G2.com

No matter what data type you're looking for, we've got you
A Conversation With Julia Medina and Mihaela Popova
First, it was a three-way conversation. I wanted Julia Medina and Mihaela Popova in the same room, both engineers working on very different parts of Zyte's stack, both using LLMs deeply, both with strong opinions. When I blocked their calendars, I spent a long time finding two hours where a morning in Argentina, an afternoon in Bulgaria, and an Indonesian evening actually overlapped. They did.
Second, there aren't many women on the internet talking about web scraping. That fact has bothered me for a while. So this conversation is also a small correction.
What I didn't expect was how much Julia and Mihaela would converge. They work on different projects, use different tools, and describe different workflows. And when I asked them to finish the sentence “I'm not the same developer I was before LLMs because…” they arrived at the same answer, in different words, from different directions.
That answer, and what it means for how we build things, is what this blog is about.
Julia Medina is a software engineer on Zyte's research team. She co-built the first version of Web Scraping Copilot and currently researches how to feed HTML into LLMs more efficiently.
Mihaela Popova is a software engineer at Zyte. She runs a large-scale data feed in a specialized vertical, where LLMs are part of the extraction pipeline itself, not just the development process.

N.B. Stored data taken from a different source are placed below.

(* ===== verification/CompilerFacts.v ===== *)
(** * What the compiler keeps true

    The invariant of the state all the compilers share, how a step of the
    compiler may change that state, and the primitive operations: emitting
    bytecode, interning, reading tokens.  The allocator may collect at every
    allocation. *)

From S2P Require Import Prelude Double HashMap HashMapFacts Hash Platform HashMapProps Opcode Token Lexer LexerFacts Value Chunk Object Memory CollectFacts SweepFacts AllocatorFacts GcProps WriteFacts Context ContextFacts Parser ParserFacts Compiler.
Import Compiler (all_roots, compiler_roots, machine_roots).

(** The limits of the program, which it reports by an exception. *)
Definition limit_error (e : string) : Prop :=
  e ∈ [HashMap.too_large; "Too many constants in chunk"; "Too many upvalues in function"].

(** [runs m s Q]: [m] ends from the state [s], with a result and a state that satisfy [Q] or at one
    of the limits, unless an [int] that counts bytes of code or variables has wrapped around at 2^31. *)
Definition outcome_runs {S A} (o : outcome (A * S)) (Q : A -> S -> Prop) : Prop :=
  match o with
  | Ret (a, s) => Q a s
  | Throw e => limit_error e
  | Undef why => why = int_overflow
  | OutOfFuel => False
  end.
Definition runs {S A} (m : M S A) (s : S) (Q : A -> S -> Prop) : Prop := outcome_runs (m s) Q.

Section runs.
Context {S : Type}.
Implicit Types (s : S).

Lemma runs_ret {A} (a : A) s (Q : A -> S -> Prop) : Q a s -> runs (mret a) s Q.
Proof. done. Qed.

Lemma runs_bind {A B} (m : M S A) (f : A -> M S B) s (Q : B -> S -> Prop) :
  runs m s (fun a s' => runs (f a) s' Q) -> runs (m ≫= f) s Q.
Proof. unfold runs, outcome_runs, mbind, M_bind. by destruct (m s) as [[a s']| | |]. Qed.

Lemma runs_mono {A} (m : M S A) s (Q Q' : A -> S -> Prop) :
  runs m s Q -> (forall a s', Q a s' -> Q' a s') -> runs m s Q'.
Proof. unfold runs, outcome_runs. destruct (m s) as [[a s']| | |]; auto. Qed.

Lemma runs_step {A B} (m : M S A) (f : A -> M S B) s (Q1 : A -> S -> Prop) (Q : B -> S -> Prop) :
  runs m s Q1 -> (forall a s', Q1 a s' -> runs (f a) s' Q) -> runs (m ≫= f) s Q.
Proof. intros H1 H2. apply runs_bind. by eapply runs_mono. Qed.

Lemma runs_Ret {A} (m : M S A) s a s' (Q : A -> S -> Prop) : m s = Ret (a, s') -> Q a s' -> runs m s Q.
Proof. unfold runs. by intros ->. Qed.

Lemma runs_get s (Q : S -> S -> Prop) : Q s s -> runs get s Q.
Proof. done. Qed.
Lemma runs_modify (f : S -> S) s (Q : unit -> S -> Prop) : Q tt (f s) -> runs (modify f) s Q.
Proof. done. Qed.
Lemma runs_put s s' (Q : unit -> S -> Prop) : Q tt s' -> runs (put s') s Q.
Proof. done. Qed.

Lemma runs_lift {A} (m : outcome A) s (Q : A -> S -> Prop) :
  outcome_runs (a ← m; Ret (a, s)) Q -> runs (lift m) s Q.
Proof. done. Qed.

Lemma runs_zoom {T A} (view : S -> T) (update : S -> T -> S) (m : M T A) s (Q : A -> S -> Prop) :
  runs m (view s) (fun a t => Q a (update s t)) -> runs (zoom view update m) s Q.
Proof. unfold runs, outcome_runs, zoom. by destruct (m (view s)) as [[a t]| | |]. Qed.

End runs.

(** ** The invariant *)

Section invariant.
Context `{PlatformLaws} (src : list ascii) (Hsrc : nul ∉ src).
Implicit Types (w : world) (h : heap) (c : compiler) (r : ref).

Definition heap_of w : heap := objects (memory w).

(** The cache of integer constants leads to constants of the chunk. *)
Definition numbers_ok (t : HashMap.table Z Z) : Prop :=
  exists g : gmap Z Z, repr (fun k => k <> 0) t g /\ forall k i, g !! k = Some i -> 0 <= i <= 0xFFFF.

(** A compiler that is alive: it fills a function object, and its first local is reserved. *)
Record frame_ok h c : Prop := {
  frame_function : exists r f, compiled c = Some r /\ Heap.function h r = Ret f;
  frame_locals : exists l ls, locals c = l :: ls /\ depth l <= 0;
  frame_names : Forall (fun l => no_nul (Token.lexeme (name l))) (locals c);
  frame_scope : 0 <= scope_depth c;
  frame_numbers : numbers_ok (constant_numbers c)
}.

Record world_ok w : Prop := {
  world_memory : exists p, inv (memory w) p;
  world_live : live_count 0 (memory w);
  world_safe : gc_safe (all_roots w) (memory w);
  world_globals : exists g, globals_ok (heap_of w) (context w) g;
  world_parser : parser_ok src (parser w);
  world_current : compilers w <> [];
  world_frames : Forall (frame_ok (heap_of w)) (compilers w)
}.

(** How a step changes a compiler: it stays where it is, [d] scopes deeper. *)
Record same_frame (d : Z) c c' : Prop := {
  same_compiled : compiled c' = compiled c;
  same_depth : scope_depth c' = scope_depth c + d
}.

Definition code_length h r : Z :=
  match Heap.function h r with Ret f => Z.of_nat (length (code (chunk f))) | _ => 0 end.

(** The step from [w] to [w'], [d] scopes deeper: the parser moves forward, code and globals grow. *)
Record good (d : Z) w w' : Prop := {
  good_ok : world_ok w';
  good_rem : (prem (parser w') <= prem (parser w))%nat;
  good_frames : exists c cs c' cs', compilers w = c :: cs /\ compilers w' = c' :: cs' /\
    same_frame d c c' /\ Forall2 (same_frame 0) cs cs';
  good_code : forall r, Some r ∈ compiled <$> compilers w ->
    code_length (heap_of w) r <= code_length (heap_of w') r;
  good_globals : (length (globals (context w)) <= length (globals (context w')))%nat;
  good_vm : vm w' = vm w
}.

Lemma same_frame_refl c : same_frame 0 c c.
Proof. constructor; [done|lia]. Qed.

Lemma same_frame_trans d1 d2 c1 c2 c3 :
  same_frame d1 c1 c2 -> same_frame d2 c2 c3 -> same_frame (d1 + d2) c1 c3.
Proof. intros [] []. constructor; [congruence|lia]. Qed.

#[global] Instance same_frame_preorder : PreOrder (same_frame 0).
Proof.
  split; [intros c; apply same_frame_refl|]. intros c1 c2 c3. exact (same_frame_trans 0 0 c1 c2 c3).
Qed.

Lemma same_frames_compiled cs cs' : Forall2 (same_frame 0) cs cs' -> compiled <$> cs' = compiled <$> cs.
Proof. induction 1 as [|c c' cs cs' [] _ IH]; [done|]. cbn. congruence. Qed.

Lemma good_compiled d w w' : good d w w' -> compiled <$> compilers w' = compiled <$> compilers w.
Proof.
  intros G. destruct (good_frames _ _ _ G) as (c & cs & c' & cs' & -> & -> & [] & Hcs). cbn.
  rewrite (same_frames_compiled _ _ Hcs). congruence.
Qed.

Lemma good_refl w : world_ok w -> good 0 w w.
Proof.
  intros Hok. constructor; try done. destruct (compilers w) as [|c cs] eqn:E; [by destruct (world_current _ Hok)|].
  by exists c, cs, c, cs.
Qed.

Lemma good_trans d1 d2 w1 w2 w3 : good d1 w1 w2 -> good d2 w2 w3 -> good (d1 + d2) w1 w3.
Proof.
  intros G1 G2. constructor.
  - apply G2.
  - pose proof (good_rem _ _ _ G1). pose proof (good_rem _ _ _ G2). lia.
  - destruct (good_frames _ _ _ G1) as (c & cs & c' & cs' & E1 & E2 & Hc & Hcs).
    destruct (good_frames _ _ _ G2) as (c1 & cs1 & c1' & cs1' & E3 & E4 & Hc1 & Hcs1).
    rewrite E2 in E3. injection E3 as <- <-. exists c, cs, c1', cs1'. split_and!; [done..| |].
    + by eapply same_frame_trans.
    + by etrans.
  - intros r Hr. etrans; [by apply (good_code _ _ _ G1)|]. apply (good_code _ _ _ G2).
    by rewrite (good_compiled _ _ _ G1).
  - pose proof (good_globals _ _ _ G1). pose proof (good_globals _ _ _ G2). lia.
  - rewrite (good_vm _ _ _ G2). apply G1.
Qed.

Lemma good_trans0 d w1 w2 w3 : good 0 w1 w2 -> good d w2 w3 -> good d w1 w3.
Proof. apply good_trans. Qed.

(** ** The current compiler *)

Definition depth_of w : Z := match compilers w with c :: _ => scope_depth c | [] => 0 end.
Definition code_of w : Z :=
  match compilers w with
  | c :: _ => match compiled c with Some r => code_length (heap_of w) r | None => 0 end
  | [] => 0
  end.

Lemma good_depth d w w' : good d w w' -> depth_of w' = depth_of w + d.
Proof.
  intros G. destruct (good_frames _ _ _ G) as (c & cs & c' & cs' & E & E' & [] & _).
  unfold depth_of. by rewrite E, E'.
Qed.

Lemma good_code_of d w w' : good d w w' -> code_of w <= code_of w'.
Proof.
  intros G. destruct (good_frames _ _ _ G) as (c & cs & c' & cs' & E & E' & [Hc _] & _).
  unfold code_of. rewrite E, E', Hc. destruct (compiled c) as [r|] eqn:Er; [|done].
  apply (good_code _ _ _ G). rewrite E. cbn. rewrite Er. by left.
Qed.

Lemma this_frame w : world_ok w -> exists c cs, compilers w = c :: cs /\ frame_ok (heap_of w) c /\
  Forall (frame_ok (heap_of w)) cs /\ scope_depth c = depth_of w.
Proof.
  intros Hok. pose proof (world_frames _ Hok) as Hf. destruct (compilers w) as [|c cs] eqn:E;
    [by destruct (world_current _ Hok)|].
  inversion_clear Hf. exists c, cs. split_and!; try done. unfold depth_of. by rewrite E.
Qed.

(** The index of a variable that was parsed at this depth. *)
Definition index_ok (i : Z) w : Prop := depth_of w = 0 -> int_index i (Z.of_nat (length (globals (context w)))).

Lemma index_ok_good i w w' : good 0 w w' -> index_ok i w -> index_ok i w'.
Proof.
  intros G Hi Hd. rewrite (good_depth _ _ _ G) in Hd. pose proof (good_globals _ _ _ G).
  assert (depth_of w = 0) as Hd0%Hi by lia. eapply int_index_mono; [exact Hd0|lia].
Qed.

(** ** Changing one part of the state *)

Lemma in_all_roots w o : o ∈ all_roots w -> o ∈ root_refs (all_roots w) (memory w).
Proof. intros Ho. unfold root_refs. rewrite !elem_of_app. by right; left. Qed.

Lemma global_root w o : world_ok w -> o ∈ Context.global_roots (context w) -> o ∈ all_roots w.
Proof.
  intros Hok Ho. unfold all_roots, compiler_roots, machine_roots. pose proof (world_current _ Hok) as Hne.
  destruct (compilers w) as [|c cs]; [done|]. destruct (vm w); rewrite !elem_of_app; tauto.
Qed.

Lemma compiled_root w o : o ∈ compiled <$> compilers w -> o ∈ all_roots w.
Proof.
  intros Ho. unfold all_roots, compiler_roots. destruct (compilers w); [by apply not_elem_of_nil in Ho|].
  rewrite !elem_of_app. by left; right.
Qed.

(** What is held: an object that the roots lead to. *)
Definition held w r : Prop := kept (all_roots w) (memory w) r.

Lemma frame_keep h h' c roots : keeps_cone h roots h' -> compiled c ∈ roots ->
  frame_ok h c -> frame_ok h' c.
Proof.
  intros Hk Hr [(r & f & Ec & Ef) ? ? ? ?]. constructor; try done. rewrite Ec in Hr.
  exists r, f. split; [done|]. by eapply keeps_function.
Qed.

(** The allocator kept everything the roots lead to. *)
Lemma good_memory w m' p : world_ok w -> inv m' p -> live_count 0 m' ->
  root_refs (all_roots w) m' = root_refs (all_roots w) (memory w) ->
  keeps_cone (heap_of w) (root_refs (all_roots w) (memory w)) (objects m') ->
  good 0 w (Compiler.set_memory w m').
Proof.
  intros Hok Hi Hl Hroots Hk. constructor; cbn; try done.
  - pose proof (fun o => global_root w o Hok) as Hroot.
    destruct Hok as [_ _ Hs [g Hg] Hp Hc Hf]. constructor; cbn; try done.
    + by exists p.
    + unfold gc_safe. change (all_roots (Compiler.set_memory w m')) with (all_roots w).
      rewrite Hroots. by eapply keeps_closed.
    + exists g. eapply globals_heap; [done|]. intros r s Hr Hs'. eapply keeps_string; [done| |done].
      by apply in_all_roots, Hroot.
    + apply Forall_forall. intros c Hin. eapply frame_keep; [done| |].
      * by apply in_all_roots, compiled_root, list_elem_of_fmap_2.
      * rewrite Forall_forall in Hf. by apply Hf.
  - by apply good_frames, good_refl.
  - intros r Hr. assert (exists f, Heap.function (heap_of w) r = Ret f) as [f Hf].
    { apply list_elem_of_fmap in Hr as (c & Hc & Hin). pose proof (world_frames _ Hok) as Hfr.
      rewrite Forall_forall in Hfr. destruct (Hfr c Hin) as [(r' & f & Ec & Ef) _ _ _ _].
      exists f. congruence. }
    unfold code_length. rewrite Hf. erewrite (keeps_function _ (heap_of (Compiler.set_memory w m'))); [done|exact Hk| |done].
    by apply in_all_roots, compiled_root.
Qed.

Lemma good_parser w p' : world_ok w -> parser_ok src p' -> (prem p' <= prem (parser w))%nat ->
  good 0 w (Compiler.set_parser w p').
Proof.
  intros Hok Hp Hr. constructor; cbn; try done.
  - destruct Hok. by constructor.
  - by apply good_frames, good_refl.
Qed.

Lemma good_compilers d w c cs c' cs' : world_ok w -> compilers w = c :: cs ->
  Forall (frame_ok (heap_of w)) (c' :: cs') -> same_frame d c c' -> Forall2 (same_frame 0) cs cs' ->
  good d w (Compiler.set_compilers w (c' :: cs')).
Proof.
  intros Hok E Hf Hc Hcs. constructor; cbn; try done.
  - destruct Hok as [Hm Hl Hs Hg Hp _ _]. constructor; cbn; try done.
    unfold gc_safe, all_roots, compiler_roots in *. cbn. rewrite E in Hs.
    by rewrite (same_compiled _ _ _ Hc), (same_frames_compiled _ _ Hcs).
  - by exists c, cs, c', cs'.
Qed.

Lemma good_context w ctx g : world_ok w -> globals_ok (heap_of w) ctx g ->
  (forall o, o ∈ Context.global_roots ctx -> closed_at (heap_of w) o \/ o ∈ Context.global_roots (context w)) ->
  (length (globals (context w)) <= length (globals ctx))%nat ->
  good 0 w (Compiler.set_context w ctx).
Proof.
  intros Hok Hg Hr Hl. constructor; cbn; try done; [|by apply good_frames, good_refl].
  pose proof (fun o => global_root w o Hok) as Hroot.
  destruct Hok as [Hm Hl' Hs _ Hp Hc Hf]. constructor; cbn; try done; [|by exists g].
  unfold gc_safe in *. rewrite closed_heap_forall in *. intros o Ho. 
  destruct (decide (o ∈ Context.global_roots ctx)) as [Hin|Hout].
  { destruct (Hr o Hin) as [|Hold]; [done|]. by apply Hs, in_all_roots, Hroot. }
  apply Hs. revert Ho. unfold root_refs, all_roots, compiler_roots, machine_roots. cbn.
  destruct (compilers w); [done|]. destruct (vm w); rewrite ?elem_of_app; cbn; rewrite ?elem_of_app; tauto.
Qed.

(** A function that is being compiled grows. *)
Lemma good_function w r f f' : world_ok w -> Some r ∈ compiled <$> compilers w ->
  Heap.function (heap_of w) r = Ret f ->
  (length (code (chunk f)) <= length (code (chunk f')))%nat ->
  (forall o, o ∈ children (ObjFunction f') -> o ∈ children (ObjFunction f) \/ closed_at (heap_of w) o) ->
  good 0 w (Compiler.set_memory w (Memory.set_objects (memory w) (write_function (heap_of w) r f'))).
Proof.
  intros Hok Hr Hf Hlen Hch. constructor; cbn; try done.
  - destruct Hok as [[p Hm] Hl Hs [g Hg] Hp Hc Hfr]. constructor; cbn; try done.
    + exists p. by eapply write_function_inv.
    + by eapply write_function_closed.
    + exists g. eapply globals_heap; [done|]. intros r' s _ Hs'. by eapply write_function_string.
    + eapply Forall_impl; [done|]. intros c [(r' & f0 & Ec & Ef) ? ? ? ?]. constructor; try done.
      unfold heap_of in *. cbn. destruct (decide (r = r')) as [<-|Hne].
      * exists r, f'. split; [done|]. by eapply write_function_same.
      * exists r', f0. split; [done|]. by rewrite write_function_other.
  - by apply good_frames, good_refl.
  - intros r' Hr'. unfold code_length, heap_of in *. cbn. destruct (decide (r = r')) as [<-|Hne].
    + rewrite Hf, (write_function_same _ _ _ _ Hf). lia.
    + by rewrite write_function_other.
Qed.

End invariant.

Neha Setia is a Senior Developer Advocate at Zyte.
Julia: “I'm researching how to use HTML more efficiently when passing it to LLMs. A common task in Web Scraping Copilot, and in lots of other places, is giving an LLM a web page and asking it to do something with it. But if the HTML is too long, it either blows the context window or the model starts forgetting important parts. So I've been building tooling to simplify HTML without removing the parts that actually matter. I'll be sharing the findings soon. It ended up being a harder task than I expected, but I think the results are useful across the company, not just for the extension.”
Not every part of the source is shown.